At the recent public gathering in Wendell celebrating 50 years since the founding of the Montague Farm commune, an attendee told of an early visit to Franklin County in which he felt drawn by its beauty, and by whatever 60s magic surrounded the inhabitants. In particular, he recalled two men he met, a gay older couple he found captivating and inspiring.
Something rare had allowed these men to prosper, to shine so brightly…the culture of the area? Its many communes…? If your path took you anywhere near the communes of the time, you recall their amazing pull! To me in 1972, this area itself had that feel.
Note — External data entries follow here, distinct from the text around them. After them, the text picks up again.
Lemma trade_never_worse_than_stop_out_witness :
  exists r t,
    run_backtest sqrt_rational pow_rational winning_bars None = Ok r /\
    nth_error (r_trades r) 0 = Some t /\
    Direction t = SHORT /\
    match Direction t with
    | LONG => Stop_Loss t <= Exit t
    | SHORT => Exit t <= Stop_Loss t
    end.
Proof.
  eexists. eexists.
  split; [vm_compute; reflexivity|]. split; [reflexivity|].
  split; [reflexivity|].
  eapply (trade_never_worse_than_stop_out sqrt_rational pow_rational
            winning_bars None) with (i := 0%nat).
  - vm_compute; reflexivity.
  - reflexivity.
  - split; vm_compute; discriminate.
  - reflexivity.
  - vm_compute; discriminate.
Defined.

(** Stop-loss ordering: with a positive entry price and a positive stop-loss
    fraction, the stop price of a Long trade is below its entry price and
    the one of a Short trade is above it. *)
Theorem stop_loss_ordering sqrt pow df config r i t :
  run_backtest sqrt pow df config = Ok r ->
  nth_error (r_trades r) i = Some t ->
  0 < Entry t ->
  0 < stop_loss_pct (r_config r) ->
  (Direction t = LONG -> Stop_Loss t < Entry t) /\
  (Direction t = SHORT -> Entry t < Stop_Loss t).
Proof.
  intros Hr Ht Hentry Hsl.
  destruct (run_backtest_lengths sqrt pow df config r Hr) as (_ & Hlt & _).
  assert (Hi : (i < length df - 1)%nat).
  { rewrite <- Hlt. apply nth_error_Some. congruence. }
  destruct (run_backtest_entry sqrt pow df config r i Hr Hi)
    as (row & next_row & Hrow & Hnext & Htrade & _).
  cbv zeta in Htrade. rewrite Ht in Htrade. injection Htrade as ->.
  cbn [trade_row recorded_trade Entry Direction Stop_Loss
       entry_price direction stop_loss_price] in *.
  assert (Hprod : 0 < Open next_row * stop_loss_pct (r_config r))
    by (apply Qmult_lt_0_compat; assumption).
  destruct (Z.eqb_spec (ML_Signal row) 1) as [Hs|Hs].
  - rewrite Hs.
    match goal with |- context [simulate_trade ?c ?k ?cap 1 ?b] =>
      destruct (simulate_trade_long c k cap b) as (Hsp & _)
    end.
    cbv zeta in Hsp. rewrite Hsp.
    split; [intros _; lra | discriminate].
  - match goal with |- context [simulate_trade ?c ?k ?cap ?s ?b] =>
      destruct (simulate_trade_short c k cap s b Hs) as (Hsp & _)
    end.
    cbv zeta in Hsp. rewrite Hsp.
    split; [discriminate | intros _; lra].
Qed.

Lemma stop_loss_ordering_witness :
  exists r t,
    run_backtest sqrt_rational pow_rational sample_bars None = Ok r /\
    nth_error (r_trades r) 1 = Some t /\
    Direction t = SHORT /\
    Entry t < Stop_Loss t.
Proof.
  eexists. eexists.
  split; [vm_compute; reflexivity|]. split; [reflexivity|].
  split; [reflexivity|].
  eapply (stop_loss_ordering sqrt_rational pow_rational sample_bars None)
    with (i := 1%nat).
  - vm_compute; reflexivity.
  - reflexivity.
  - reflexivity.
  - reflexivity.
  - reflexivity.
Defined.

(** ** The equity stays positive *)

Lemma nth_error_tl {A} (s : list A) (i : nat) :
  nth_error (tl s) i = nth_error s (S i).
Proof. destruct s; [destruct i|]; reflexivity. Qed.

(** One trade leaves the capital positive when the loss at the stop is
    smaller than the capital. *)
Lemma capital_stays_positive config capital signal next_row :
  0 < position_size_pct config -> 0 < leverage config ->
  0 < capital -> 0 < Open next_row ->
  close_in_range next_row ->
  stop_loss_below_capital config next_row ->
  0 < capital
      + v_pnl_usd (simulate_trade config (transaction_cost_of config)
                                  capital signal next_row).
Proof.
  intros Hp Hl Hc Ho Hrange Hbelow.
  set (cost := transaction_cost_of config) in *.
  pose proof (position_size_positive config cost capital signal next_row
                Hp Hl Hc Ho) as Hsize.
  destruct (price_move_lower_bound config cost capital signal next_row Hrange)
    as (Hmove & _).
  destruct (simulate_trade_pnl config cost capital signal next_row)
    as (Hvalue & Hps & Hpnl).
  set (v := simulate_trade config cost capital signal next_row) in *.
  cbv zeta in Hmove, Hvalue, Hps, Hpnl. rewrite Hpnl.
  set (worst := Open next_row * stop_loss_pct config + cost) in *.
  assert (Hge : - (v_position_size v * worst)
                <= v_position_size v * price_move v).
  { assert (H : 0 <= v_position_size v * (price_move v + worst))
      by (apply Qmult_le_0_compat; [lra | unfold worst; lra]).
    lra. }
  assert (Hshare : v_position_size v * worst
                   == capital
                      * (position_size_pct config * leverage config * worst
                         / Open next_row)).
  { rewrite Hps, Hvalue. field. lra. }
  assert (Hq : position_size_pct config * leverage config * worst
               / Open next_row < 1).
  { apply Qlt_shift_div_r; [exact Ho|].
    unfold stop_loss_below_capital in Hbelow.
    fold cost worst in Hbelow. lra. }
  assert (Hlt : capital
                * (position_size_pct config * leverage config * worst
                   / Open next_row) < capital * 1)
    by (apply Qmult_lt_l; assumption).
  lra.
Qed.
(** C3 at a pod in a crash loop whose reasoning step raises. *)
Lemma C3_witness :
  exists r l',
    analyze_resource demo.crash_agent (T "Pod") (T "a") None []
    = (Eff.Ok (Some r), l')
    /\ root_cause r <> [] /\ reasoning r <> []
    /\ 1 <= length (recommendations r).
Proof.
  eexists _, _. split.
  - vm_compute. reflexivity.
  - eapply (C3_result_fields_populated demo.crash_agent (T "Pod") (T "a")
              None []).
    vm_compute. reflexivity.
Defined.

(** *** The patch of a kind without manifest *)







(** *** The cluster scan *)






(** The scan of the three pods: two reports built on the fallback texts
    and, between them, the fragment of the task that raised. *)
Example scan_with_failing_task :
  let report n :=
    markdown (structured_result (T "Pod") n (Some (T "default"))
                (T "CrashLoopBackOff, OOMKilled") empty_diag) in
  fst (analyze_cluster demo.crash_agent false (Some [T "Pod"]) [])
  = Eff.Ok (report (T "a") ++ delimiter
            ++ T "# ⚠️ Analyzer error: connection reset" ++ delimiter
            ++ report (T "c")).
Proof. vm_compute. reflexivity. Qed.

(** *** The cooldown cache *)

Section Cooldown.
Import watch_agent.
Local Open Scope Q_scope.

Lemma Qltb_lt (a b : Q) : Qltb a b = true <-> a < b.
Proof.
  unfold Qltb. rewrite negb_true_iff. split.
  - intros H. apply Qnot_le_lt. intros Hle.
    apply Qle_bool_iff in Hle. congruence.
  - intros H. apply not_true_is_false. intros Hle.
    apply Qle_bool_iff in Hle. lra.
Qed.

Lemma Qltb_ge (a b : Q) : Qltb a b = false <-> b <= a.
Proof.
  unfold Qltb. rewrite negb_false_iff. apply Qle_bool_iff.
Qed.

Lemma save_cache_map (writable : bool) (st : Cache) :
  last_rca_time (save_cache writable st) = last_rca_time st.
Proof. destruct writable; reflexivity. Qed.

(** A check that does not skip has marked the key with the time of the
    check. *)
Lemma should_skip_rca_marks (kind name : Text) (ns : option Text) (now : Q)
    (writable : bool) (st : Cache) :
  fst (should_skip_rca kind name ns now writable st) = false ->
  last_rca_time (snd (should_skip_rca kind name ns now writable st))
  = <[cache_key kind name ns := now]> (last_rca_time st).
Proof.
  unfold should_skip_rca.
  destruct (last_rca_time st !! cache_key kind name ns) as [last|];
    [destruct (Qltb (now - last) RCA_COOLDOWN)|]; cbn [fst snd];
    try discriminate; intros _; apply save_cache_map.
Qed.

(** C4: a check within the window of the last mark skips and changes
    nothing; any other check marks the key with the current time and does
    not skip; hence, after a check that did not skip, a second check within
    the window skips and a check after the window does not. *)
Theorem C4_check_and_mark (kind name : Text) (ns : option Text) (now : Q)
    (writable : bool) (st : Cache) :
  let key := cache_key kind name ns in
  let first := should_skip_rca kind name ns now writable st in
  (forall last,
      last_rca_time st !! key = Some last -> now - last < RCA_COOLDOWN ->
      first = (true, st))
  /\ ((forall last,
          last_rca_time st !! key = Some last ->
          RCA_COOLDOWN <= now - last) ->
      fst first = false
      /\ last_rca_time (snd first) = <[key := now]> (last_rca_time st))
  /\ (forall (t2 t3 : Q) (w2 w3 : bool),
         fst first = false ->
         t2 - now < RCA_COOLDOWN -> RCA_COOLDOWN <= t3 - now ->
         let second := should_skip_rca kind name ns t2 w2 (snd first) in
         second = (true, snd first)
         /\ fst (should_skip_rca kind name ns t3 w3 (snd second)) = false).
Proof.
  intros key first. split; [|split].
  - intros last Hl Hlt. subst first. unfold should_skip_rca.
    fold key. rewrite Hl.
    apply Qltb_lt in Hlt. rewrite Hlt. reflexivity.
  - intros Hstale.
    assert (fst first = false) as Hf.
    { subst first. unfold should_skip_rca. fold key.
      destruct (last_rca_time st !! key) as [last|] eqn:Hl; [|reflexivity].
      specialize (Hstale last eq_refl). apply Qltb_ge in Hstale.
      rewrite Hstale. reflexivity. }
    split; [exact Hf|].
    apply should_skip_rca_marks, Hf.
  - intros t2 t3 w2 w3 Hf H2 H3 second.
    pose proof (should_skip_rca_marks kind name ns now writable st Hf) as Hm.
    fold first key in Hm.
    assert (second = (true, snd first)) as Hs.
    { subst second. unfold should_skip_rca at 1. fold key.
      rewrite Hm, lookup_insert_eq.
      apply Qltb_lt in H2. rewrite H2. reflexivity. }
    split; [exact Hs|].
    rewrite Hs. cbn [snd]. unfold should_skip_rca. fold key.
    rewrite Hm, lookup_insert_eq.
    apply Qltb_ge in H3. rewrite H3. reflexivity.
Qed.

(** C4 at a fresh cache: checks at 1000 s, 1100 s and 1300 s. *)
Lemma C4_witness :
  let check t st :=
    should_skip_rca (T "Pod") (T "web-0") (Some (T "default")) t true st in
  let first := check 1000 demo.fresh_cache in
  fst first = false
  /\ check 1100 (snd first) = (true, snd first)
  /\ fst (check 1300 (snd (check 1100 (snd first)))) = false.
Proof.
  intros check first.
  destruct (C4_check_and_mark (T "Pod") (T "web-0") (Some (T "default"))
              1000 true demo.fresh_cache) as (_ & Hb & Hc).
  assert (fst first = false) as Hf.
  { apply Hb. intros last Hl. unfold demo.fresh_cache in Hl.
    cbn [last_rca_time] in Hl. rewrite lookup_empty in Hl. discriminate. }
  split; [exact Hf|].
  apply (Hc 1100 1300 true true Hf); unfold RCA_COOLDOWN; lra.
Defined.

End Cooldown.

(** *** The signal extractor *)

(** The order of [sorted] is total and transitive. *)
Lemma ltb_asym (a b : Text) : Text.ltb a b = true -> Text.ltb b a = false.
Proof.
  revert b. induction a as [|x a IH]; intros [|y b]; simpl; try congruence.
  intros H. apply orb_true_iff in H as [H|H].
  - apply Nat.ltb_lt in H.
    apply orb_false_iff. split.
    + apply Nat.ltb_ge. lia.
    + apply andb_false_iff. left. apply Nat.eqb_neq. lia.
  - apply andb_true_iff in H as [He H]. apply Nat.eqb_eq in He.
    apply orb_false_iff. split.
    + apply Nat.ltb_ge. lia.
    + apply andb_false_iff. right. apply IH, H.
Qed.

Lemma ltb_cotrans (a b c : Text) :
  Text.ltb a c = true -> Text.ltb a b = true \/ Text.ltb b c = true.
Proof.
  revert b c. induction a as [|x a IH]; intros [|y b] [|z c]; simpl;
    try congruence; auto.
  intros H. apply orb_true_iff in H as [H|H].
  - apply Nat.ltb_lt in H.
    destruct (Nat.ltb_spec (Text.code x) (Text.code y)) as [Hxy|Hxy];
      [left; reflexivity|].
    right. apply orb_true_iff. left. apply Nat.ltb_lt. lia.
  - apply andb_true_iff in H as [He H]. apply Nat.eqb_eq in He.
    destruct (Nat.ltb_spec (Text.code x) (Text.code y)) as [Hxy|Hxy];
      [left; reflexivity|].
    destruct (Nat.ltb_spec (Text.code y) (Text.code z)) as [Hyz|Hyz];
      [right; reflexivity|].
    assert (Text.code x = Text.code y) as Exy by lia.
    assert (Text.code y = Text.code z) as Eyz by lia.
    rewrite Exy, Eyz, !Nat.eqb_refl. simpl.
    apply IH, H.
Qed.

#[local] Instance le_total : Total le.
Proof.
  intros a b. unfold le, Text.leb.
  destruct (Text.ltb b a) eqn:E; [right|left; reflexivity].
  rewrite (ltb_asym b a E). reflexivity.
Qed.

#[local] Instance le_trans : Transitive le.
Proof.
  intros a b c. unfold le, Text.leb. rewrite !negb_true_iff.
  intros Hab Hbc.
  destruct (Text.ltb c a) eqn:E; [|reflexivity].
  destruct (ltb_cotrans c b a E); congruence.
Qed.






(** *** The reasoning client: what [run_rca] computes *)

Section Reasoning.
Import dspy_helper.

Lemma generate_with_fallback_returns (self : InfraRCAHelper) (prompt : Text)
    (l : Log) :
  exists text l1, generate_with_fallback self prompt l = (Eff.Ok text, l1).
Proof.
  unfold generate_with_fallback, Eff.bind, _generate, Eff.call, Eff.ret.
  destruct (_ || _); eauto.
Qed.

(** [run_rca] after the reply of the backend: parse, retry once if the
    parsed fields are too weak, validate. *)
Lemma run_rca_unfold (self : InfraRCAHelper)
    (kind name namespace describe events logs metrics signals : Text)
    (l l1 : Log) (text : Text) :
  generate_with_fallback self
    (build_prompt kind name namespace describe events logs metrics signals) l
  = (Eff.Ok text, l1) ->
  run_rca self kind name namespace describe events logs metrics signals l
  = let parsed := parse_output text in
    let refined :=
      refined_prompt kind name namespace describe events logs metrics
                     signals in
    if retry_needed parsed then
      (Eff.Ok (final_validation
                 (apply_retry (backend self (l1 ++ [EvSleep 2]) Fallback
                                       refined) parsed)),
       (l1 ++ [EvSleep 2]) ++ [EvGenerate Fallback refined])
    else (Eff.Ok (final_validation parsed), l1).
Proof.
  intros H. unfold run_rca. unfold Eff.bind at 1. rewrite H.
  unfold Eff.bind at 1, smart_retry. cbv zeta.
  destruct (retry_needed (parse_output text)); reflexivity.
Qed.

(** **** The category *)














(** The labels that the client assigns are labels of the fixed set. *)
Example assigned_labels_in_label_set :
  forallb (fun c => Text.mem c spec_words.category_labels) assigned_labels
  = true.
Proof. reflexivity. Qed.

(** **** The smart retry *)

Lemma parse_output_recommendations (text : Text) :
  recommendations (parse_output text) <> [].
Proof.
  unfold parse_output, fill_category. cbv zeta.
  match goal with
  | |- recommendations (if ?b then _ else _) <> [] => destruct b
  end; unfold set_category, set_patch_yaml; cbn [recommendations];
    unfold fill_recommendations;
    (destruct (recommendations (fill_reasoning _ _ _)) eqn:E;
     [destruct (stripped_nonempty _)|]; cbn [recommendations set_recommendations];
     try rewrite E; discriminate).
Qed.

Lemma final_validation_recommendations (f : Fields) :
  recommendations (final_validation f) = recommendations f.
Proof.
  unfold final_validation. cbv zeta.
  repeat match goal with
         | |- context [if ?b then _ else _] => destruct b
         end; reflexivity.
Qed.

Lemma final_validation_root_cause (f : Fields) :
  root_cause f <> [] -> root_cause (final_validation f) = root_cause f.
Proof.
  intros H. unfold final_validation. cbv zeta.
  destruct (root_cause f) eqn:E; [congruence|].
  cbn [is_empty]. rewrite <- E.
  destruct (is_empty (reasoning f)); reflexivity.
Qed.

Lemma apply_retry_root_cause (retry_text : Text) (f : Fields) :
  root_cause (apply_retry retry_text f)
  = retried_root_cause retry_text (root_cause f).
Proof.
  unfold apply_retry, retried_root_cause. cbv zeta.
  destruct (Re.search retry_root_cause_re retry_text) as [m|];
    destruct (Re.findall retry_bullet_re retry_text) as [|b bs];
    unfold set_root_cause, set_recommendations; cbn [root_cause recommendations];
    repeat match goal with
           | |- context [match ?x with _ => _ end] => destruct x eqn:?
           end; cbn [root_cause is_empty] in *; congruence.
Qed.

Lemma apply_retry_recommendations (retry_text : Text) (f : Fields) :
  recommendations (apply_retry retry_text f)
  = retried_recommendations retry_text (recommendations f).
Proof.
  unfold apply_retry, retried_recommendations. cbv zeta.
  destruct (Re.search retry_root_cause_re retry_text) as [m|];
    destruct (Re.findall retry_bullet_re retry_text) as [|b bs];
    unfold set_root_cause, set_recommendations; cbn [root_cause recommendations];
    repeat match goal with
           | |- context [match ?x with _ => _ end] => destruct x eqn:?
           end; cbn [recommendations is_empty] in *; congruence.
Qed.

Lemma retried_root_cause_nonempty (retry_text old : Text) :
  retried_root_cause retry_text old <> [].
Proof.
  unfold retried_root_cause. cbv zeta.
  destruct (match Re.search _ _ with Some _ => _ | None => _ end);
    discriminate.
Qed.

(** The refined prompt embeds the same eight texts in a shorter frame. *)
Lemma refined_prompt_shorter
    (kind name namespace describe events logs metrics signals : Text) :
  length (refined_prompt kind name namespace describe events logs metrics
                         signals)
  < length (build_prompt kind name namespace describe events logs metrics
                         signals).
Proof.
  unfold refined_prompt, build_prompt.
  rewrite !length_app.
  repeat match goal with
         | |- context [length (para ?x)] =>
             let n := eval vm_compute in (length (para x)) in
             change (length (para x)) with n
         | |- context [length (T ?x)] =>
             let n := eval vm_compute in (length (T x)) in
             change (length (T x)) with n
         | |- context [length Text.nl] =>
             change (length Text.nl) with 1
         end.
  lia.
Qed.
It seemed the groups had settled here because of a less rigid, more embracing set of understandings that was already stirring. It was this open, inviting, freeing possibility they were trying to bring to a boil.
Many of us “civilians” got caught, in a way. At our own safe distance, we circled, absorbing and embodying the movement’s energy. And, though the communes largely morphed or faded, many of the communards have stayed. This radicalized population continues today to do what the laughing, earnest long-haired and bra-less ones tried to do: reflect the real possibility encoded in us, and in Life, in the lowlands and uplands of this ancient region, learning from scratch how to more truly express the beating heart of this place.
That indigenous information, of course, lies beneath layers of newer, exploitive assumptions and practices, buried with the bodies and cultures of the ones who lived here indigenously. Even nationally, we’re excavating it, slowly, fitfully. We’ve begun questioning the morality and functional sustainability of Western-style power, and to acknowledge the trauma of European colonization of the Americas. In our own Valley, we work on more frankly understanding the European-led massacre at Great Falls (recall the extraordinary pipe ceremony a few years ago), and Lord Jeffrey and his infected blankets. We may even sense the desperation behind native-led atrocities – massacres and abductions like the Deerfield one. We’re clearly making strides, as Americans and Western Mass. citizens, in acknowledging the better angels of each others’ nature or culture and, where appropriate, the worst of our own. In the great, slow-motion stumble of the dominant class, individuals in and of it are managing to see themselves, their attitudes and history more clearly.
It’s all in the commune movement’s radical – not “alternative” – spirit. “Alternative” is too imprecise in this case. There are really only two great paradigms of group intention: 1) dominance or 2) shared participation. In human society and with Life itself. The Happy Valley is actually Fortunate Valley in being held (for now) by the Nature-protective spirit, the all-life-loving, lucky star. We’re pretty serious about it; we’ve spotted and turned away some potential black holes like the Montague nukes, the Boston garbage dump and the Pepsi water grab (all on the Montague Plains), the relocation of Route 2, the Connecticut River diversion, Recontec, Wal-Mart, the Kinder Morgan pipeline, etc.
We’ve got a real thing in our Franklin County/Western Mass. heritage of honesty and Life-embrace. It’s gone a ways in breaking old thought patterns and recognizing the precious, even sacred quality of diversity among humans (which helped those gay men thrive decades ago). It’s not perfect; it’s essential that this lens widen quickly outside the human realm to include the Earth-life system itself.
But remembering the commune movement of the Sixties and Seventies and how it graced this area (and continues to influence it) may help us protect and strengthen this great-mindedness and the sharing, truly participatory life it’s helping us toward.
Jonathan von Ranson lives close to the Earth in Wendell.